Operation
- Locale: Leicester
- Open: 1874
- Close: 1901
- Status: Closed

Infrastructure
- Track gauge: 1,435 mm (4 ft 8+1⁄2 in)
- Propulsion system: Horse-drawn
- Depot: 178 Belgrave Gate

Statistics
- Route length: 12.06 miles (19.41 km)

= Leicester Tramways Company =

English transport company

The Leicester Tramways Company operated a horse-drawn tramway service in Leicester from 1874 to 1901.

==History==
The Leicester Tramways Company was incorporated by the Leicester Tramways Order 1873 under the Tramways Act 1870 (33 & 34 Vict. c. 78) with power to raise capital of £40,000. The company employed the well-regarded engineer Joseph Kincaid and entered into an agreement with William Turton to construct the tramways at a cost of £32,500.

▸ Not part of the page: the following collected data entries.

Lemma knob2point_fold ks : ∀ pre ds acc,
  all_pos pre → all_pos ds → (zprod (pre ++ ds) < 2 ^ 63)%Z → length ks ≤ length ds →
  foldl (λ point '(j, k), (point + np_prod (take j (pre ++ ds)) * k)%Z) acc
    (zip (seq (length pre) (length ks)) ks) = (acc + zprod pre * mixed ds ks)%Z.
Proof.
  induction ks as [|k ks IH]; intros pre ds acc Hpre Hds Hlt Hlen.
  { simpl. destruct ds; simpl; lia. }
  destruct ds as [|d ds]; simpl in Hlen; [lia|]. cbn [length seq zip zip_with foldl].
  rewrite take_app_length, np_prod_small; last first.
  { pose proof (zprod_prefix pre (d :: ds) Hpre Hds). apply zprod_pos in Hpre. lia. }
  apply Forall_cons in Hds as [Hd Hds].
  specialize (IH (pre ++ [d]) ds (acc + zprod pre * k)%Z).
  rewrite <-app_assoc, length_app, Nat.add_1_r in IH. simpl in IH. rewrite IH; try done.
  - rewrite zprod_app. simpl. ring.
  - apply Forall_app. auto.
  - lia.
Qed.

Lemma knob2point_go_mixed ds ks :
  all_pos ds → (zprod ds < 2 ^ 63)%Z → length ks ≤ length ds →
  knob2point_go ds ks = mixed ds ks.
Proof.
  intros Hpos Hlt Hlen. unfold knob2point_go.
  pose proof (knob2point_fold ks [] ds 0 ltac:(constructor) Hpos Hlt Hlen) as Hk.
  simpl in Hk. rewrite Hk. lia.
Qed.

Lemma space_lens_pos cs : cs_ok cs → all_pos (space_lens cs).
Proof.
  intros Hok. destruct (ok_spaces cs Hok) as (_ & Hall & _). unfold space_lens.
  induction Hall as [|[n sp] sm Hp _ IH]; constructor; [done|exact IH].
Qed.

Lemma space_lens_prod cs : cs_ok cs → (zprod (space_lens cs) < 2 ^ 63)%Z.
Proof. intros Hok. by destruct (ok_spaces cs Hok) as (_ & _ & ?). Qed.

Lemma point2knob_returns cs p : cs_ok cs → returns (point2knob p) cs (digits (space_lens cs) p).
Proof.
  intros Hok. unfold point2knob. eapply returns_bind; [by apply dims_returns|].
  intros cs1 Hok1 _. apply returns_lift; [done|].
  apply point2knob_go_digits. by apply space_lens_pos.
Qed.

Lemma points2knobs_returns l : ∀ cs,
  cs_ok cs → returns (smap point2knob l) cs (digits (space_lens cs) <$> l).
Proof.
  induction l as [|p l IH]; intros cs Hok; [by apply returns_ret|]. cbn [smap].
  eapply returns_bind; [by apply point2knob_returns|]. intros cs1 Hok1 Hc1.
  destruct (same_core_fields _ _ Hc1) as (Hsm & _).
  assert (space_lens cs1 = space_lens cs) as Hl by (unfold space_lens; by rewrite Hsm).
  eapply returns_bind; [by apply IH|]. intros. rewrite Hl. by apply returns_ret.
Qed.

Lemma knob2point_returns cs ks :
  cs_ok cs → length ks ≤ length (space_lens cs) →
  returns (knob2point ks) cs (mixed (space_lens cs) ks).
Proof.
  intros Hok Hlen. unfold knob2point. eapply returns_bind; [by apply dims_returns|].
  intros cs1 Hok1 _.
  rewrite knob2point_go_mixed by eauto using space_lens_pos, space_lens_prod.
  by apply returns_ret.
Qed.

Lemma length_digits ds : ∀ p, length (digits ds p) = length ds.
Proof. induction ds as [|d ds IH]; intros p; simpl; [done|]. by rewrite IH. Qed.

Construction was slower than expected and once the directors had received 3 of their cars, a trial trip was carried out on the first line on 23 December 1874 from the Clock Tower to the Folly Inn in Belgrave. Public services started the following day, 24 December 1874 with a flat fare of 2d.

The line to Humberstone opened on 22 March 1875 and the London Road section was opened on 13 August 1875. This completed the network that the company was originally authorised to construct.

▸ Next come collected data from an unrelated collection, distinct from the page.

(** ** Fallback splits *)

Lemma find_factor_spec fs c : ∀ j last,
  find_factor j last fs c = last ∧ Forall (λ f, (f ≤ c)%Z) fs ∨
  ∃ pre f post, fs = pre ++ f :: post ∧ Forall (λ f, (f ≤ c)%Z) pre ∧ (c < f)%Z ∧
    find_factor j last fs c = (j + zlen pre - 1)%Z.
Proof.
  induction fs as [|f fs IH]; intros j last; simpl; [by left|].
  destruct (Z.ltb_spec c f).
  - right. exists [], f, fs. unfold zlen. simpl. split; [done|]. split; [done|]. lia.
  - destruct (IH (j + 1)%Z last) as [[-> Hall]|(pre & g & post & -> & Hpre & Hg & ->)].
    + left. split; [done|]. by constructor.
    + right. exists (f :: pre), g, post. split; [done|]. split; [by constructor|].
      split; [done|]. unfold zlen. simpl. lia.
Qed.

(** Over the sorted divisors of [n], the loop picks the largest one within the
    constraint. *)
Lemma find_factor_largest n fs c :
  StronglySorted Z.lt fs → (∀ d, d ∈ fs ↔ (0 < d)%Z ∧ (d | n)%Z) → (1 ≤ c)%Z →
  ∃ f, pynth fs (find_factor 0 (zlen fs - 1) fs c) = Ret f ∧
    (0 <=? find_factor 0 (zlen fs - 1) fs c)%Z = true ∧
    f ∈ fs ∧ (f ≤ c)%Z ∧ (∀ d, d ∈ fs → (d ≤ c)%Z → (d ≤ f)%Z).
Proof.
  intros Hs Hd Hc.
  assert (1 ∈ fs)%Z as H1 by (apply Hd; split; [lia|apply Z.divide_1_l]).
  assert (∃ pre f post, fs = pre ++ f :: post ∧ (f ≤ c)%Z ∧ Forall (λ g, (c < g)%Z) post ∧
    find_factor 0 (zlen fs - 1) fs c = zlen pre) as (pre & f & post & Hfs & Hf & Hpost & ->).
  { destruct (find_factor_spec fs c 0 (zlen fs - 1)) as
      [[-> Hall]|(pre & g & post & Hfs & Hpre & Hg & ->)].
    - destruct fs as [|f fs _] using rev_ind; [set_solver|]. exists fs, f, [].
      apply Forall_app in Hall as [_ Hall]. apply Forall_cons in Hall as [Hf _].
      rewrite zlen_app. unfold zlen. simpl. repeat split; [done|constructor|lia].
    - subst fs. assert (Forall (λ h, (c < h)%Z) (g :: post)) as Hgt.
      { apply StronglySorted_app_1_r in Hs. inversion Hs as [|? ? _ Hlt]; subst.
        constructor; [done|]. eapply Forall_impl; [exact Hlt|]. simpl. lia. }
      destruct pre as [|f pre _] using rev_ind.
      { rewrite Forall_forall in Hgt. specialize (Hgt 1%Z H1). lia. }
      exists pre, f, (g :: post). apply Forall_app in Hpre as [_ Hpre].
      apply Forall_cons in Hpre as [Hf _]. rewrite <-app_assoc, zlen_app. unfold zlen. simpl.
      repeat split; [done|done|lia]. }
  exists f. rewrite pynth_lookup by apply zlen_nonneg. unfold zlen. rewrite Nat2Z.id, Hfs.
  rewrite lookup_app_r, Nat.sub_diag by done. split; [done|]. split; [apply Z.leb_le; lia|].
  split; [set_solver|]. split; [done|]. intros d Hin Hle. subst fs.
  apply elem_of_app in Hin as [Hin|Hin].
  - apply Z.lt_le_incl. eapply StronglySorted_app_1_elem_of; [exact Hs|done|left].
  - apply elem_of_cons in Hin as [->|Hin]; [done|].
    rewrite Forall_forall in Hpost. specialize (Hpost d Hin). lia.
Qed.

In 1876 the company attempted a trial of a Hughes steam locomotive built at the Falcon works at Loughborough. However, the company did not progress with this beyond the trial and retained horse power for the rest of the life of the company.

In 1878 there were further extensions of the Victoria Park line for 1 mile along London Road to Knighton Lane, and new arterial routes along Welford Road and Aylestone Road to Grace Road on 7 June 1878, and along Church Gate, Sanvey Gate and Woodgate to Groby Road on 20 August 1878.

The company was purchased on 31 December 1901 by Leicester Corporation for the sum of £134,110 and they set up Leicester Corporation Tramways to electrify and extend the system.